To do: Extract each line from the entries below that has the string "sorting" in it.

Material provided:
(** * Messaging and presence core of the career-guidance backend

    A shallow embedding of [backend/controllers/messageController.js]
    (the HTTP handlers [sendMessage], [getConversation], [getChatContacts]
    and [markMessagesAsRead]) and of the socket handlers of
    [backend/server.js], together with the properties the specification
    states about them.

    Conventions.
    - Document ids (Mongo ObjectIds rendered with [toString]) are strings.
    - Instants ([Date], [Date.now()]) are integers: milliseconds since the
      epoch.  A handler that reads the clock takes the reading as [now].
    - A JavaScript [Map] is a [gmap]; a [Set] is a [gset]; a collection of
      the document store is the list of its documents in natural order.
    - Every call that reaches the document store is recorded in a trace, so
      that "performs no persistence update" and "does not consult the user
      store" are statements about the model. *)

From stdpp Require Import gmap strings list fin_maps sorting.
From Stdlib Require Import ZArith.

Local Open Scope Z_scope.

(** ** JavaScript truthiness of strings *)

(** The only falsy string is the empty one. *)
Definition truthy (s : string) : bool := bool_decide (s ≠ "").

(** A property that may be absent ([undefined]): absent is falsy. *)
Definition truthy_opt (o : option string) : bool := from_option truthy false o.

(** ** Stable sorting

    [Array.prototype.sort] is stable, and so is the order in which the
    store returns documents with equal sort keys in this model: an
    insertion sort that never moves an element past an equal one. *)

Section stable_sort.
Context {A : Type} (le : A → A → bool).

Fixpoint insert_sorted (x : A) (l : list A) : list A :=
    match l with
    | [] => [x]
    | y :: l' => if le x y then x :: y :: l' else y :: insert_sorted x l'
    end.

Definition stable_sort (l : list A) : list A := foldr insert_sorted [] l.
End stable_sort.

(** ** Documents *)

Module ObjectId.
(** The strings the driver casts to an ObjectId: twelve bytes, or
    twenty-four hexadecimal digits.  Any other string given where an id is
    expected makes the query fail with a [CastError]. *)
Definition is_hex (c : Ascii.ascii) : bool :=
  let n := Ascii.nat_of_ascii c in
  ((48 <=? n)%nat && (n <=? 57)%nat) || ((65 <=? n)%nat && (n <=? 70)%nat)
  || ((97 <=? n)%nat && (n <=? 102)%nat).

Fixpoint all_hex (s : string) : bool :=
  match s with
  | EmptyString => true
  | String c s' => is_hex c && all_hex s'
  end.

Definition castable (s : string) : bool :=
  (String.length s =? 12)%nat || ((String.length s =? 24)%nat && all_hex s).
End ObjectId.

Module User.
  (** The fields of the user schema that the messaging code reads. *)
Record t := mk {
    _id : string;
    fullName : string;
    profileImage : string;
    role : string;
    mentor : option string
  }.

  (** [.select('fullName profileImage role')], also the second argument of
      [populate]: the document reduced to its id and the fields named. *)
Definition profile (u : t) : t := mk (_id u) (fullName u) (profileImage u) (role u) None.

  (** [User.findById(id)] on an id that casts: the document, or [null]. *)
Definition findById (users : list t) (id : string) : option t :=
    head (filter (λ u, _id u = id) users).

  (** The filters the controller passes to [User.find]. *)
Inductive query :=
  | IdIn (ids : gset string)       (* { _id: { $in: [...] } } *)
  | IdNe (id : string)             (* { _id: { $ne: id } } *)
  | RoleIs (r : string)            (* { role: r } *)
  | MentorIs (id : string).        (* { mentor: id } *)

Definition matches (q : query) (u : t) : Prop :=
    match q with
    | IdIn ids => _id u ∈ ids
    | IdNe id => _id u ≠ id
    | RoleIs r => role u = r
    | MentorIs id => mentor u = Some id
    end.

Global Instance matches_dec q u : Decision (matches q u).
Proof. destruct q; simpl; apply _. Defined.

Definition find (users : list t) (q : query) : list t :=
    filter (matches q) users.
End User.

Module Message.
  (** sender, recipient, content, read flag (default [false]) and
      creation instant, as the data model of the specification lists
      them. *)
Record t := mk {
    _id : nat;
    sender : string;
    recipient : string;
    content : string;
    read : bool;
    createdAt : Z
  }.

Definition set_read (b : bool) (m : t) : t :=
    mk (_id m) (sender m) (recipient m) (content m) b (createdAt m).

  (** [{ sender: s, recipient: r }] *)
Definition from_to (s r : string) (m : t) : Prop :=
    sender m = s ∧ recipient m = r.

  (** [{ $or: [{ sender: a, recipient: b }, { sender: b, recipient: a }] }] *)
Definition between (a b : string) (m : t) : Prop :=
    from_to a b m ∨ from_to b a m.

  (** [{ $or: [{ sender: a }, { recipient: a }] }] *)
Definition involving (a : string) (m : t) : Prop :=
    sender m = a ∨ recipient m = a.

  (** [{ sender: s, recipient: r, read: false }] *)
Definition unread_from_to (s r : string) (m : t) : Prop :=
    from_to s r m ∧ read m = false.

Global Instance from_to_dec s r m : Decision (from_to s r m).
Proof. unfold from_to; apply _. Defined.
Global Instance between_dec a b m : Decision (between a b m).
Proof. unfold between; apply _. Defined.
Global Instance involving_dec a m : Decision (involving a m).
Proof. unfold involving; apply _. Defined.
Global Instance unread_from_to_dec s r m : Decision (unread_from_to s r m).
Proof. unfold unread_from_to; apply _. Defined.

  (** [.sort({ createdAt: 1 })] and [.sort({ createdAt: -1 })].  The store
      promises no order among documents with equal keys; the model keeps
      them in store order, and no property below relies on that. *)
Definition sort_asc : list t → list t :=
    stable_sort (λ x y, bool_decide (createdAt x ≤ createdAt y)).
Definition sort_desc : list t → list t :=
    stable_sort (λ x y, bool_decide (createdAt y ≤ createdAt x)).

  (** [Message.create]: the store assigns a fresh id.  The model takes the
      position of the document, fresh because no handler deletes a
      message; the properties below do not depend on that choice. *)
Definition create (msgs : list t) (s r c : string) (now : Z) : t :=
    mk (length msgs) s r c false now.

  (** [Message.updateMany(filter, { read: true })]: the new collection and
      the number of documents modified. *)
Definition mark_read (s r : string) (msgs : list t) : list t :=
    (λ m, if decide (unread_from_to s r m) then set_read true m else m) <$> msgs.
Definition nModified (s r : string) (msgs : list t) : Z :=
    Z.of_nat (length (filter (unread_from_to s r) msgs)).

  (** A message with its [sender] and [recipient] populated from the user
      collection, with the fields [populate] selects ([null] when the user
      is gone). *)
Record populated := mkPopulated {
    doc : t;
    senderDoc : option User.t;
    recipientDoc : option User.t
  }.
(** C3: one channel broadcast, in whatever order the session set is
    visited, makes for every session of the set other than the excluded
    one exactly one enqueue attempt, carrying the encoding built with that
    session's protocol context; it makes no attempt on the excluded
    session nor on any session outside the set; and its effects are these
    enqueue attempts only, so no session is enqueued to twice. *)
Theorem BroadcastMHF_once s pkt ignoredSession visit :
  visit ≡ₚ map_to_list (sessions s) ->
  sessions_distinct s ->
  let tr := BroadcastMHF_in visit pkt ignoredSession in
  (forall c session, sessions s !! c = Some session ->
     Some (sess_ref session) <> ignoredSession ->
     enqueues_to (sess_ref session) tr = [session_encoding pkt session])
  /\ (forall ref, ignoredSession = Some ref -> enqueues_to ref tr = [])
  /\ (forall ref,
        (forall c session, sessions s !! c = Some session ->
           sess_ref session <> ref) ->
        enqueues_to ref tr = [])
  /\ (forall ref, (length (enqueues_to ref tr) <= 1)%nat)
  /\ (forall e, e ∈ tr ->
        exists c session, sessions s !! c = Some session
          /\ Some (sess_ref session) <> ignoredSession
          /\ e = QueueSendNonBlocking (sess_ref session)
                   (session_encoding pkt session)).
Proof.
  intros Hperm Hdistinct tr. unfold sessions_distinct in Hdistinct.
  rewrite <- Hperm in Hdistinct.
  assert (Hentry : forall c session,
            (c, session) ∈ visit <-> sessions s !! c = Some session).
  { intros c session. rewrite Hperm. apply elem_of_map_to_list. }
  assert (Hone : forall c session, sessions s !! c = Some session ->
            Some (sess_ref session) <> ignoredSession ->
            enqueues_to (sess_ref session) tr
              = [session_encoding pkt session]).
  { intros c session Hc Hign.
    apply (BroadcastMHF_in_once visit pkt ignoredSession (c, session));
      [done|by apply Hentry|done]. }
  assert (Hnone : forall ref,
            (forall kv, kv ∈ visit -> sess_ref kv.2 = ref ->
               Some ref = ignoredSession) ->
            enqueues_to ref tr = []).
  { intros ref. apply BroadcastMHF_in_skips. }
  split; [exact Hone|]. split; [|split; [|split]].
  - intros ref ->. apply Hnone. done.
  - intros ref Hout. apply Hnone. intros [c session] Hin Href.
    apply Hentry in Hin. by destruct (Hout c session Hin).
  - intros ref.
    destruct (decide (Some ref = ignoredSession)) as [Hign|Hign];
      [rewrite Hnone; [simpl; lia|done]|].
    destruct (decide (ref ∈ (fun kv => sess_ref kv.2) <$> visit))
      as [Hin|Hout].
    + apply list_elem_of_fmap in Hin as ([c session] & Href & Hin).
      simpl in Href. subst ref.
      rewrite (Hone c session); [done|by apply Hentry|done].
    + rewrite Hnone; [simpl; lia|].
      intros kv Hin Href. exfalso. apply Hout.
      apply list_elem_of_fmap. by exists kv.
  - intros e He.
    destruct (BroadcastMHF_in_events visit pkt ignoredSession e He)
      as ([c session] & Hin & Hign & ->).
    exists c, session. split; [by apply Hentry|done].
Qed.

Answer box:
From stdpp Require Import gmap strings list fin_maps sorting.
(** ** Stable sorting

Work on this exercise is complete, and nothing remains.